Un foglio bianco lascia il tempo al lettore di prendere fiato e separa l’uomo in bilico fra i grattacieli dai quattro libri che compongono il nuovo romanzo di McCann.
Una scrittura enigmatica e vera con uno stile scorrevole e coinvolgente, capace di catapultarti sempre in nuove atmosfere: la periferia del Bronx, il silenzio ovattato di Park Avenue, la frizzante modernità del Village o la vita nei sotterranei di New York. La Grande Mela può essere tutto questo e molto altro, un variegato mondo patchwork di luoghi e persone sempre diverse.
 
Ma cosa hanno in comune la storia di un prete irlandese nel Bronx di New York e le vicende di due prostitute con l’acrobata appeso a un filo nel cuore della Grande Mela?
Che cosa ha sconvolto la vita borghese di Claire e l’ha convinta a uscirne in punta di piedi per incontrare donne di un mondo diverso dal suo? E perché quel giorno un funambolo sta camminando su un cavo a centodieci piani d’altezza?

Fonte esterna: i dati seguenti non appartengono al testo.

(* ===== verification/ControlBlockInv.v ===== *)
(** * Lemmas and invariants of the control block

    Modules: [ControlBlockProps] has the lemmas on its steps, [ControlBlockWf] the machine
    widths, [ControlBlockInv] the invariants. *)
From S2P Require Import Prelude Errors SeqNum Segment ControlBlock.

(** ** Correctness of the TCP control block

    Invariants of [ControlBlock] under every operation, the shape of every
    result of [Recv] and [Send], and the conformance of the state changes with
    the connection diagram of RFC 9293. *)
Module ControlBlockProps.
Import SeqNum Segment ControlBlock.

(** ** Definitions *)

(** Effects of a refused incoming segment on the control block. *)
Definition back_to_listen (t : ControlBlock) : ControlBlock :=
  fst (handleRST 0 (with_state StateSynRcvd t)).
Definition refuse_handshake (seg : Segment) (t : ControlBlock) : ControlBlock :=
  resetSnd (snd_ISS (snd t)) (WND seg)
    (with_rstPtr (ACK seg) (with_pending FlagRST (pending1 t) t)).

Inductive refusal (seg : Segment) (t : ControlBlock) : ControlBlock -> error -> Prop :=
| refusal_plain e : incoming_reject seg t = Some e -> refusal seg t t e
| refusal_challenge e : incoming_reject seg t = Some e ->
    HasAny (Flags seg) FlagRST = false -> tooManyChallengeAcks t = false ->
    state t <> StateClosed -> refusal seg t (triggerChallengeAckEmit t) e
| refusal_abort e : incoming_reject seg t = Some e ->
    tooManyChallengeAcks t = true -> refusal seg t zero_tcb NetErrClosed
| refusal_rst_closed : incoming_reject seg t = None ->
    HasAny (Flags seg) FlagRST = true ->
    state t = StateSynSent \/ (IsPreestablished (state t) = false /\ SEQ seg = rcv_NXT (rcv t)) ->
    refusal seg t zero_tcb NetErrClosed
| refusal_rst_listen : incoming_reject seg t = None ->
    HasAny (Flags seg) FlagRST = true -> state t = StateListen ->
    refusal seg t t errDropSegment
| refusal_rst_synrcvd : incoming_reject seg t = None ->
    HasAny (Flags seg) FlagRST = true -> state t = StateSynRcvd ->
    refusal seg t (back_to_listen t) errDropSegment
| refusal_rst_challenge : incoming_reject seg t = None ->
    HasAny (Flags seg) FlagRST = true -> IsPreestablished (state t) = false ->
    SEQ seg <> rcv_NXT (rcv t) ->
    refusal seg t (or_pending0 FlagACK (triggerChallengeAckEmit t)) errDropSegment
| refusal_unsent : incoming_reject seg t = None -> state t = StateEstablished ->
    HasAll (Flags seg) FlagACK = true ->
    LessThanEq (ACK seg) (snd_NXT (snd t)) = false ->
    refusal seg t (or_pending0 FlagACK t) errDropSegment
| refusal_handshake : incoming_reject seg t = None -> IsPreestablished (state t) = true ->
    HasAll (Flags seg) FlagACK = true ->
    refusal seg t (refuse_handshake seg t) errDropSegment.

(** ** Shape lemmas *)

Ltac tcb_case :=
  repeat match goal with
  | |- context [if ?b then _ else _] => destruct b eqn:?
  | H : context [if ?b then _ else _] |- _ => destruct b eqn:?
  end.

Ltac bool_hyps :=
  repeat match goal with
  | H : _ && _ = true |- _ => apply andb_true_iff in H; destruct H
  | H : _ || _ = false |- _ => apply orb_false_iff in H; destruct H
  | H : negb _ = true |- _ => apply negb_true_iff in H
  | H : negb _ = false |- _ => apply negb_false_iff in H
  | H : (_ =? _) = true |- _ => apply Z.eqb_eq in H
  | H : (_ =? _) = false |- _ => apply Z.eqb_neq in H
  | H : (_ <? _) = true |- _ => apply Z.ltb_lt in H
  | H : (_ <? _) = false |- _ => apply Z.ltb_ge in H
  | H : (_ <=? _) = true |- _ => apply Z.leb_le in H
  | H : (_ <=? _) = false |- _ => apply Z.leb_gt in H
  | H : state_eqb _ _ = true |- _ => apply bool_decide_eq_true in H
  | H : state_eqb _ _ = false |- _ => apply bool_decide_eq_false in H
  end.

Lemma incoming_reject_closed seg t e :
  incoming_reject seg t = Some e -> e <> errWindowOverflow -> e <> IoErrClosedPipe ->
  state t <> StateClosed.
Proof. unfold incoming_reject. intros H ? ?. tcb_case; simplify_eq; by bool_hyps. Qed.

Lemma incoming_reject_not_closed seg t :
  incoming_reject seg t = None -> state t <> StateClosed.
Proof. unfold incoming_reject. intros H. tcb_case; simplify_eq; by bool_hyps. Qed.

Lemma handleRST_refusal seg t t' oe :
  incoming_reject seg t = None -> HasAny (Flags seg) FlagRST = true ->
  handleRST (SEQ seg) t = (t', oe) -> exists e, oe = Some e /\ refusal seg t t' e.
Proof.
  intros Hr Hf H. unfold handleRST in H.
  destruct (state t) eqn:Hs; cbn in H; tcb_case; simplify_eq; bool_hyps;
    eexists; split; try done.
  all: try (by apply refusal_rst_challenge; rewrite ?Hs).
  all: try (by apply refusal_rst_closed; [..|right; rewrite Hs]).
  all: try (by apply refusal_rst_closed; [..|left]).
  - by apply refusal_rst_listen.
  - change (refusal seg t (back_to_listen t) errDropSegment). by apply refusal_rst_synrcvd.
Qed.

Lemma validateIncoming_cases seg t t' oe :
  validateIncomingSegment seg t = (t', oe) ->
  match oe with
  | None => t' = t /\ incoming_reject seg t = None /\ HasAny (Flags seg) FlagRST = false
  | Some e => refusal seg t t' e
  end.
Proof.
  unfold validateIncomingSegment. intros H.
  destruct (incoming_reject seg t) as [e|] eqn:Hr.
  - destruct e; try (simplify_eq; by apply refusal_plain);
      tcb_case; simplify_eq; bool_hyps;
      try (apply refusal_challenge; [done..|by eapply incoming_reject_closed]);
      eauto using refusal_plain, refusal_abort.
  - destruct (HasAny (Flags seg) FlagRST) eqn:Hf.
    + destruct (handleRST_refusal seg t t' oe) as (e & -> & ?); done.
    + tcb_case; simplify_eq; bool_hyps; try done.
      * by apply refusal_unsent.
      * match goal with H : _ || _ = true |- _ => apply orb_true_iff in H as [?|?] end;
          bool_hyps; by apply refusal_handshake.
Qed.

(** The handlers fail without changing the block. *)
Lemma recv_dispatch_error seg t t' p e :
  recv_dispatch seg t = Ret (t', p, Some e) -> t' = t.
Proof.
  unfold recv_dispatch, rcvListen, rcvSynSent, rcvSynRcvd, rcvEstablished, rcvFinWait1,
    rcvFinWait2. intros H.
  destruct (state t); tcb_case; by simplify_eq.
Qed.

Lemma recv_dispatch_panic seg t :
  recv_dispatch seg t = Panic <-> IsClosed (state t) = true.
Proof. unfold recv_dispatch. destruct (state t); done. Qed.

Inductive recv_result (seg : Segment) (t : ControlBlock)
    : outcome (ControlBlock * option error) -> Prop :=
| recv_refused t' e : refusal seg t t' e -> recv_result seg t (Ret (t', Some e))
| recv_syn_challenge :
    incoming_reject seg t = None -> HasAny (Flags seg) FlagRST = false ->
    HasAny (Flags seg) FlagSYN = true -> IsPreestablished (state t) = false ->
    recv_result seg t (Ret (or_pending0 FlagACK (triggerChallengeAckEmit t), Some errDropSegment))
| recv_handler_error p e :
    incoming_reject seg t = None -> HasAny (Flags seg) FlagRST = false ->
    recv_dispatch seg t = Ret (t, p, Some e) -> recv_result seg t (Ret (t, Some e))
| recv_accepted t1 p :
    validateIncomingSegment seg t = (t, None) ->
    incoming_reject seg t = None -> HasAny (Flags seg) FlagRST = false ->
    (HasAny (Flags seg) FlagSYN = true -> IsPreestablished (state t) = true) ->
    recv_dispatch seg t = Ret (t1, p, None) ->
    recv_result seg t (Ret (recv_accept seg p t1, None))
| recv_panics :
    validateIncomingSegment seg t = (t, None) ->
    HasAny (Flags seg) FlagSYN = false ->
    state t = StateTimeWait -> recv_result seg t Panic.

Lemma Recv_result seg t : recv_result seg t (Recv seg t).
Proof.
  unfold Recv. destruct (validateIncomingSegment seg t) as [tv oe] eqn:Hv.
  pose proof (validateIncoming_cases _ _ _ _ Hv) as Hc.
  destruct oe as [e|]; [by apply recv_refused|]. destruct Hc as (-> & Hr & Hf).
  destruct (HasAny (Flags seg) FlagSYN && negb (IsPreestablished (state t))) eqn:Hsyn.
  { bool_hyps. by apply recv_syn_challenge. }
  assert (HasAny (Flags seg) FlagSYN = true -> IsPreestablished (state t) = true) as Hpre.
  { intros E. rewrite E in Hsyn. cbn in Hsyn. by bool_hyps. }
  destruct (recv_dispatch seg t) as [[[t1 p] [e|]]|] eqn:Hd; cbn.
  - pose proof (recv_dispatch_error _ _ _ _ _ Hd) as ->. by eapply recv_handler_error.
  - by eapply recv_accepted.
  - apply recv_dispatch_panic in Hd. apply recv_panics; [done| |].
    + destruct (HasAny (Flags seg) FlagSYN); [|done].
      destruct (state t); try done; by specialize (Hpre eq_refl).
    + unfold incoming_reject in Hr. destruct (state t); try done.
      cbn in Hr. tcb_case; simplify_eq.
Qed.

End ControlBlockProps.

(** ** Machine widths of the control block

    Every field of [ControlBlock] stays within the width of its Go type under
    [Recv] and [Send]. *)
Module ControlBlockWf.
Import SeqNum Segment ControlBlock ControlBlockProps.

(** ** Width invariant *)

Definition snd_wf (s : sendSpace) : Prop :=
  is_u32 (snd_ISS s) /\ is_u32 (snd_UNA s) /\ is_u32 (snd_NXT s) /\ is_u32 (snd_WND s) /\
  is_u32 (snd_MSS s) /\ is_u32 (snd_WL1 s) /\ is_u32 (snd_WL2 s).
Definition rcv_wf (r : recvSpace) : Prop :=
  is_u32 (rcv_IRS r) /\ is_u32 (rcv_NXT r) /\ is_u32 (rcv_WND r).
Definition tcb_wf (t : ControlBlock) : Prop :=
  snd_wf (snd t) /\ rcv_wf (rcv t) /\ is_u32 (rstPtr t) /\ is_u16 (pending0 t) /\
  is_u16 (pending1 t) /\ is_i8 (challengeAcks t) /\ is_u8 (dupack t) /\ is_u8 (nRetransmit t).

(** ** Width preservation *)

Create HintDb width.
Lemma u32_width x : is_u32 (u32 x).
Proof. wrap_lia. Qed.
Lemma u8_width x : is_u8 (u8 x).
Proof. wrap_lia. Qed.
Lemma i8_width x : is_i8 (i8 x).
Proof. wrap_lia. Qed.
Lemma lxor_u32 a b : is_u32 a -> is_u32 b -> is_u32 (Z.lxor a b).
Proof.
  unfold is_u32. intros [Ha Ha'] [Hb Hb'].
  assert (0 <= Z.lxor a b) as H0 by (apply Z.lxor_nonneg; lia). split; [done|].
  rewrite Z.bounded_iff_bits_nonneg in * by lia. intros n Hn.
  by rewrite Z.lxor_spec, Ha', Hb'.
Qed.
Ltac closed_width :=
  match goal with
  | |- context [?v] => is_var v; fail 1
  | |- _ => split; vm_compute; congruence
  end.
#[export] Hint Resolve u32_width u8_width i8_width lxor_u32 land_u16 lor_u16 ldiff_u16 : width.
#[export] Hint Extern 2 (is_u32 _) => solve [closed_width] : width.
#[export] Hint Extern 2 (is_u16 _) => solve [closed_width] : width.
#[export] Hint Extern 2 (is_u8 _) => solve [closed_width] : width.
#[export] Hint Extern 2 (is_i8 _) => solve [closed_width] : width.

Ltac destruct_wf H :=
  destruct H as ((?&?&?&?&?&?&?)&(?&?&?)&?&?&?&?&?&?).
Ltac width := unfold tcb_wf, snd_wf, rcv_wf; split_and?; cbn; try assumption; eauto 6 with width.

Lemma zero_tcb_wf : tcb_wf zero_tcb.
Proof. width. Qed.

Lemma triggerEmit_wf t : tcb_wf t -> tcb_wf (triggerChallengeAckEmit t).
Proof. intros H. unfold triggerChallengeAckEmit. tcb_case; [|done]. destruct_wf H. width. Qed.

Perché una vecchia Pontiac Landau del 1927 con a bordo una coppia di giovani artisti dannatamente ricchi, drogati e annoiati, sfiora il furgone arrugginito di Carrigan e Jazzlyn?
 
Forse, vite così diverse non sono poi così lontane. Stupire, di questo si tratta in fondo, disorientare, colpire per sopravvivere.
 
La passione della fotografia di Josè ha una forza travolgente, la forza della trasgressione e della libertà che cattura nel buio gli immensi tag di colore dei writer di New York proiettandoli oltre il dolore dalla sua vita.
Il codice fitto e incomprensibile del Ragazzino, di Dennis, quello di Gareth e di Compton sfarfalla sugli schermi dei pc e conduce i quattro programmatori californiani giusto nel cuore di New York per assistere straniti a una telefonata incredibile. Queste e altre storie accompagnano Philippe Petit nel cuore del suo equilibrio giusto al centro del cielo di New York.
 
L’essenza della metafora del filo che attraversa ogni pagina di questo romanzo visionario è un monito che ci aiuta a capire cosa possiamo fare nel mondo e chi vogliamo diventare.
Leggere cosa significa essere altre persone sbarazzandoci di noi per un momento, ci fa entrare in un luogo assente dal tempo in cui la gioia, nel silenzio della sopravvivenza e del dolore, priva l’angoscia di ogni importanza. Siamo lettori acrobati in bilico tra vite metropolitane.